Deborah Annetts of the Incorporated Society of Musicians (ISM) described Zoe's treatment by Ryanair as unacceptable but not uncommon.

"This is indicative of a far wider problem," said Ms Annetts.

"Priceless instruments are being smashed, musicians are being refused travel and charged extortionate amounts just to protect their professional livelihoods.

"It is simply unacceptable that hard-working professionals are treated this way and left living in constant uncertainty in their profession.

"Travel is a fundamental part of a musician's job, and it can't be right that airlines profiteer from some hand luggage but not others."
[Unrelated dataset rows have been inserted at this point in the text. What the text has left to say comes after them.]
(** * The server on its store *)

(** The generator of IPv4 accesses on the host's surface. *)
Record wired_server (a n : nat) (mac : mac_addr) (ip : ip4_addr) (σ : store) : Prop := {
  ws_host : wired_host a n mac (Some (n + 14)%nat) σ;
  ws_next : (n + 15 ≤ next σ)%nat;
  ws_multi : ∃ ls, heap σ !! (n + 12)%nat = Some (MultiRecv ls);
  ws_generator : heap σ !! (n + 13)%nat = Some (GeneratorRecv (ip4_f None (Some ip) (Some ip_prot_udp)) (n + 12) (n + 11) true);
  ws_recv : heap σ !! (n + 14)%nat = Some (ProtoRecv (ip4_f None (Some ip) (Some ip_prot_udp)) (n + 13))
}.

Lemma dns_server_main_ok fuel a mac ip r σ :
  heap σ !! a = Some (Surface r) → fresh_next σ →
  ∃ σ', dns_server_main (2 + fuel) a (Some mac) (Some ip) σ = Ok σ' ∧ wired_server a (next σ) mac ip σ' ∧ wire σ' = wire σ.
Proof.
  intros Ha Hf. set (n := next σ).
  destruct (open_ip4_surface_ok _ save_send_access (2 + fuel) a mac r σ ltac:(lia) Ha Hf) as (σ1 & E & Hw & Hn & Hwire). fold n in E, Hw, Hn.
  destruct Hw as [Hb _ Hdev Hm H1 H2 H3 H4 H5 H7 H8 H9 H10 H11].
  unfold dns_server_main. rewrite E. cbn [mbind res_bind of_option].
  unfold connect_generator, multi_net_access, connect_recv. cbn [alloc Nat.add heap next wire]. rewrite Hn.
  erewrite set_recv_overridden by (heap_step; exact H11). erewrite set_recv_single by (heap_step; exact H7).
  cbn [mbind res_bind alloc heap next wire write].
  erewrite set_recv_overridden by (heap_step; exact H11). erewrite set_recv_single by (heap_step; reflexivity).
  eexists. split; [reflexivity|].
  assert (E12 : (n + 13)%nat = S (n + 12)) by lia. assert (E13 : (n + 14)%nat = S (S (n + 12))) by lia.
  split; [|done]. split; cbn [heap next write]; rewrite ?E12, ?E13; [split; cbn [heap next]; heap_step; (done || lia)|lia|heap_step..]; try done.
  by eexists.
Qed.

(** An IPv4 access opened at [k] for the sender [src], listening for the ports that send to the server. *)
Abbreviation server_ports := (udp_f None (Some DNS_SERVER_PORT)).
Record opened_ip4 (n k : nat) (src ip : ip4_addr) (σ : store) : Prop := {
  oi_part : heap σ !! k = Some (GeneratedAccess (n + 12) (n + 11) (Some (k + 3)%nat));
  oi_access : heap σ !! (k + 1)%nat = Some (SingleAccess k (ip4_f (Some src) (Some ip) (Some ip_prot_udp)) (Some (k + 6)%nat));
  oi_multi : ∃ ls, heap σ !! (k + 4)%nat = Some (MultiRecv ls);
  oi_generator : heap σ !! (k + 5)%nat = Some (GeneratorRecv server_ports (k + 4) (k + 1) true);
  oi_recv : heap σ !! (k + 6)%nat = Some (ProtoRecv server_ports (k + 5))
}.

(** Writing [k + i] as the allocations do. *)
Lemma plus_S (k i : nat) : (k + S i)%nat = S (k + i).
Proof. lia. Qed.
Ltac plain k := rewrite ?(plus_S k), ?(Nat.add_0_r k).

Lemma server_opens_ip4 db fuel a n mac ip σ pkt ih dgram :
  wired_server a n mac ip σ → ip4_handle_recv None (Some ip) (Some ip_prot_udp) pkt = Ok (Some (ih, dgram)) →
  ∃ σ', handle_recv (dns_application db) (3 + fuel) (n + 14) pkt σ = handle_recv (dns_application db) (S fuel) (next σ + 6) dgram σ' ∧
    opened_ip4 n (next σ) (src_addr ih) ip σ' ∧ next σ' = (next σ + 7)%nat ∧ wired_server a n mac ip σ' ∧ wire σ' = wire σ.
Proof.
  intros [Hw Hn [ls Hm] Hg Hr] Hp. set (k := next σ) in *. cbn [Nat.add]. erewrite handle_recv_proto by done.
  rewrite recv_ip4_f, Hp. cbn [mbind res_bind]. eexists. split.
  { erewrite handle_header_generator; [|exact Hg|reflexivity|unfold generate_net_access; cbn [alloc fst];
      apply (single_generated fuel (n + 12) ls (n + 11) k); cbn [alloc snd heap next]; [lia|by heap_step..]| |].
    2: { cbn [dns_application handle_new_net_access]. unfold dns_handle_new. fold k. erewrite deref_ok by by heap_step.
      cbn [mbind res_bind gen_filter sum_protocol ip4_f ip4_protocol fst snd].
      unfold connect_generator, multi_net_access, connect_recv. cbn [alloc heap next wire].
      erewrite set_recv_single by by heap_step. cbn [mbind res_bind alloc heap next wire write].
      erewrite set_recv_single by by heap_step. reflexivity. }
    2: { cbn [heap write]. by heap_step. }
    cbn [hand_on]. replace (k + 6)%nat with (S (S (S (S (S (S k)))))) by lia. reflexivity. }
  split; [split; cbn [heap next write]; plain k; heap_step; try done; by eexists|]. split; [cbn [next write]; lia|].
  split; [|done].
  split; cbn [heap next write]; [|lia|eexists; by heap_step|by heap_step..].
  eapply wired_host_beyond; [exact Hw|]. split; cbn [heap next write]; [lia|]. intros y Hy. fold k. by heap_step.
Qed.

Lemma recv_udp_f src dest d :
  proto_recv (udp_f src dest) d =
  (o ← udp_handle_recv src dest d; Ok (match o with Some (h, d) => Some (inr (inl h) : H, d) | None => None end)).
Proof. cbn [proto_recv sum_protocol udp_f with_header udp_protocol fst snd]. unfold with_header. by destruct (udp_handle_recv _ _ _) as [[[h d']|]|]. Qed.

Lemma send_udp_f port my_port d : proto_send (udp_f (Some port) (Some my_port)) d = udp_single_send true (Some port) my_port d.
Proof. reflexivity. Qed.

(** What leaves the device when a UDP access opened on an opened IPv4 access is sent through. *)
Lemma server_sends fuel a n k j m mac src ip port r1 r2 σ bytes dgram pkt frame :
  wired_server a n mac ip σ → opened_ip4 n k src ip σ →
  heap σ !! j = Some (GeneratedAccess m (k + 1) r1) → heap σ !! S j = Some (SingleAccess j (udp_f (Some port) (Some DNS_SERVER_PORT)) r2) →
  udp_single_send true (Some port) DNS_SERVER_PORT bytes = Ok (Some dgram) →
  ip4_single_send true src (Some ip) (Some ip_prot_udp) dgram = Ok (Some pkt) → host_out mac pkt = Ok (Some frame) →
  access_send_data (6 + fuel) (S j) bytes σ = Ok (OK, Store (heap σ) (next σ) (wire σ ++ [(a, frame)])).
Proof.
  intros [Hw _ _ _ _] [Hk Hk1 _ _ _] Hj Hj1 Hu Hi Ho.
  destruct (host_sends fuel a n mac _ σ pkt frame Hw Ho) as [Hs1 Hs2]. cbn [Nat.add] in *.
  unfold access_send_data. erewrite send_access_step by exact Hj1. cbn [mbind res_bind of_option].
  erewrite medium_send_single; [|exact Hj1|rewrite send_udp_f; exact Hu|erewrite send_access_step by exact Hj; cbn match; erewrite send_access_step by exact Hk1; reflexivity].
  erewrite medium_send_single; [|exact Hk1|rewrite send_ip4_f; exact Hi|erewrite send_access_step by exact Hk; cbn match; exact Hs1].
  by rewrite Hs2.
Qed.

Lemma server_answers db fuel a n k mac src ip σ dgram uh bytes msg reply dgram' pkt frame :
  wired_server a n mac ip σ → opened_ip4 n k src ip σ → next σ = (k + 7)%nat → (n + 15 ≤ k)%nat →
  udp_handle_recv None (Some DNS_SERVER_PORT) dgram = Ok (Some (uh, bytes)) → dns_handle_recv bytes = Ok msg →
  dns_reply_bytes db msg = Ok reply → udp_single_send true (Some (src_port uh)) DNS_SERVER_PORT reply = Ok (Some dgram') →
  ip4_single_send true src (Some ip) (Some ip_prot_udp) dgram' = Ok (Some pkt) → host_out mac pkt = Ok (Some frame) →
  ∃ σ', handle_recv (dns_application db) (10 + fuel) (k + 6) dgram σ = Ok σ' ∧ wired_server a n mac ip σ' ∧
    wire σ' = wire σ ++ [(a, frame)].
Proof.
  intros Hws Ho Hnext Hnk Hu Hd Hr Hsu Hsi Hso. pose proof Hws as [Hw Hn [ls Hm] Hg Hrecv].
  pose proof Ho as [Hk Hk1 [ls' Hk4] Hk5 Hk6]. cbn [Nat.add]. erewrite handle_recv_proto by exact Hk6. rewrite recv_udp_f, Hu.
  cbn [mbind res_bind]. set (j := next σ) in *.
  erewrite handle_header_generator; [|exact Hk5|reflexivity|unfold generate_net_access; cbn [alloc fst];
      apply (single_generated (S (S (S (S (S (S (S fuel))))))) (k + 4) ls' (k + 1) j); cbn [alloc snd heap next]; [lia|by heap_step..]| |].
  2: { cbn [dns_application handle_new_net_access]. unfold dns_handle_new. fold j. erewrite deref_ok by by heap_step.
    cbn [mbind res_bind gen_filter sum_protocol udp_f udp_protocol fst snd]. unfold connect_recv. cbn [alloc heap next wire].
    erewrite set_recv_single by by heap_step. reflexivity. }
  2: { cbn [heap write]. by heap_step. }
  cbn [hand_on]. erewrite handle_recv_proto by (cbn [heap write]; by heap_step).
  cbn [proto_recv sum_protocol dns_f with_header dns_protocol]. unfold with_header. rewrite Hd. cbn [mbind res_bind].
  erewrite handle_header_responder by (cbn [heap write]; by heap_step). cbn [dns_application respond]. rewrite Hr. cbn [mbind res_bind].
  match goal with |- context [access_send_data _ (S j) reply ?τ] => set (σ1 := τ) end.
  assert (Hws1 : wired_server a n mac ip σ1).
  { subst σ1. split; cbn [heap next write]; [|lia|eexists; by heap_step|by heap_step..].
    eapply wired_host_beyond; [exact Hw|]. split; cbn [heap next write]; [lia|]. intros y Hy. fold j. by heap_step. }
  assert (Ho1 : opened_ip4 n k src ip σ1).
  { subst σ1. split; cbn [heap next write]; [by heap_step..|eexists; by heap_step|by heap_step|by heap_step]. }
  erewrite (server_sends fuel a n k j); [|exact Hws1|exact Ho1|subst σ1; cbn [heap write]; by heap_step|
    subst σ1; cbn [heap write]; by heap_step|exact Hsu|exact Hsi|exact Hso].
  cbn [mbind res_bind]. eexists. split; [reflexivity|]. split; [|done].
  destruct Hws1 as [Hw1 ? ? ? ?].
  split; [eapply wired_host_beyond; [exact Hw1|by split]|assumption..].
Qed.


Lemma server_receive db fuel a n mac ip σ frame o :
  wired_server a n mac ip σ → dns_server_reply mac ip db frame = Ok o →
  ∃ σ', receive (dns_application db) (17 + fuel) a frame σ = Ok σ' ∧ wired_server a n mac ip σ' ∧
    wire σ' = wire σ ++ (pair a <$> option_list o).
Proof.
  intros Hws Hr. pose proof Hws as [Hw Hn _ _ Hrecv]. unfold dns_server_reply in Hr.
  apply res_bind_ok in Hr as (opkt & Hin & Hr).
  assert (Hdone : ∀ σ', match opkt with
      | Some d => hand_on (dns_application db) (12 + fuel) (Some (n + 14)%nat) d σ = Ok σ' ∧ wired_host a n mac (Some (n + 14)%nat) σ'
      | None => σ' = σ end → receive (dns_application db) (17 + fuel) a frame σ = Ok σ').
  { intros σ' Hx. by apply (host_receive (dns_application db) (12 + fuel) a n mac _ σ σ' frame opkt Hw Hin). }
  assert (Hkeep : ∀ σ', wired_server a n mac ip σ' → wired_host a n mac (Some (n + 14)%nat) σ') by by intros σ' [].
  destruct opkt as [pkt|]; [|injection Hr as <-; exists σ; split; [by apply Hdone|by rewrite app_nil_r]].
  apply res_bind_ok in Hr as (oi & Hi & Hr). destruct oi as [[ih dgram]|].
  2: { injection Hr as <-. exists σ. split; [apply Hdone; split; [|done]|by rewrite app_nil_r]. cbn [hand_on Nat.add].
    erewrite handle_recv_proto by exact Hrecv. by rewrite recv_ip4_f, Hi. }
  destruct (server_opens_ip4 db (9 + fuel) a n mac ip σ pkt ih dgram Hws Hi) as (σ1 & E1 & Ho & Hn1 & Hws1 & W1).
  apply res_bind_ok in Hr as (ou & Hu & Hr). destruct ou as [[uh bytes]|].
  2: { injection Hr as <-. exists σ1. split; [apply Hdone; split; [|by apply Hkeep]|by rewrite app_nil_r].
    cbn [hand_on Nat.add] in *. rewrite E1. erewrite handle_recv_proto by apply Ho. by rewrite recv_udp_f, Hu. }
  apply res_bind_ok in Hr as (msg & Hd & Hr). apply res_bind_ok in Hr as (reply & Hb & Hr).
  apply res_bind_ok in Hr as (o1 & H1 & Hr). apply res_bind_ok in Hr as (dgram' & ->%of_option_ok & Hr).
  apply res_bind_ok in Hr as (o2 & H2 & Hr). apply res_bind_ok in Hr as (pkt' & ->%of_option_ok & Hr).
  apply res_bind_ok in Hr as (o3 & H3 & Hr). apply res_bind_ok in Hr as (frame' & ->%of_option_ok & [= <-]).
  destruct (server_answers db fuel a n (next σ) mac (src_addr ih) ip σ1 dgram uh bytes msg reply dgram' pkt' frame')
    as (σ2 & E2 & Hws2 & W2); try done.
  exists σ2. split; [apply Hdone; split; [|by apply Hkeep]|split; [done|by rewrite W2, W1]].
  cbn [hand_on Nat.add] in *. by rewrite E1.
Qed.

Lemma server_receive_all db fuel a n mac ip frames os : ∀ σ,
  wired_server a n mac ip σ → Forall2 (λ frame o, dns_server_reply mac ip db frame = Ok o) frames os →
  ∃ σ', receive_all (dns_application db) (17 + fuel) a frames σ = Ok σ' ∧ wired_server a n mac ip σ' ∧
    wire σ' = wire σ ++ (pair a <$> omap (λ o, o) os).
Proof.
  intros σ Hws Hall. revert σ Hws. induction Hall as [|frame o frames os Ho _ IH]; intros σ Hws.
  { exists σ. by rewrite app_nil_r. }
  destruct (server_receive db fuel a n mac ip σ frame o Hws Ho) as (σ1 & E1 & Hws1 & W1). cbn [receive_all]. rewrite E1.
  cbn [mbind res_bind]. destruct (IH σ1 Hws1) as (σ2 & E2 & Hws2 & W2). exists σ2. split; [done|]. split; [done|].
  rewrite W2, W1, <- app_assoc. by destruct o.
Qed.

(** * The client on its store *)

Abbreviation client_ip4 server ip := (ip4_f (Some server) (Some ip) (Some ip_prot_udp)).
Abbreviation client_udp := (udp_f (Some DNS_SERVER_PORT) (Some dns_client_port)).
Record wired_client (a n : nat) (mac : mac_addr) (ip server : ip4_addr) (got : list (H * list Z)) (σ : store) : Prop := {
  wc_host : wired_host a n mac (Some (n + 14)%nat) σ;
  wc_ip4 : heap σ !! (n + 12)%nat = Some (SingleAccess (n + 11) (client_ip4 server ip) (Some (n + 17)%nat));
  wc_ip4_single : heap σ !! (n + 13)%nat = Some (SingleRecv (n + 12));
  wc_ip4_recv : heap σ !! (n + 14)%nat = Some (ProtoRecv (client_ip4 server ip) (n + 13));
  wc_udp : heap σ !! (n + 15)%nat = Some (SingleAccess (n + 12) client_udp (Some (n + 19)%nat));
  wc_udp_single : heap σ !! (n + 16)%nat = Some (SingleRecv (n + 15));
  wc_udp_recv : heap σ !! (n + 17)%nat = Some (ProtoRecv client_udp (n + 16));
  wc_queue : heap σ !! (n + 18)%nat = Some (HeaderSink got);
  wc_dns_recv : heap σ !! (n + 19)%nat = Some (ProtoRecv dns_f (n + 18))
}.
The ISM has in the past urged the EU to provide some clarity for musicians on the issue of travelling with instruments.

A spokesperson for Ryanair said: "All customers must adhere to the terms and conditions of carriage, which they agree to at the time of booking, and which state that musical instruments should be checked-in to the hold, or alternatively placed on an additional purchased seat, as they exceed our hand baggage dimensions."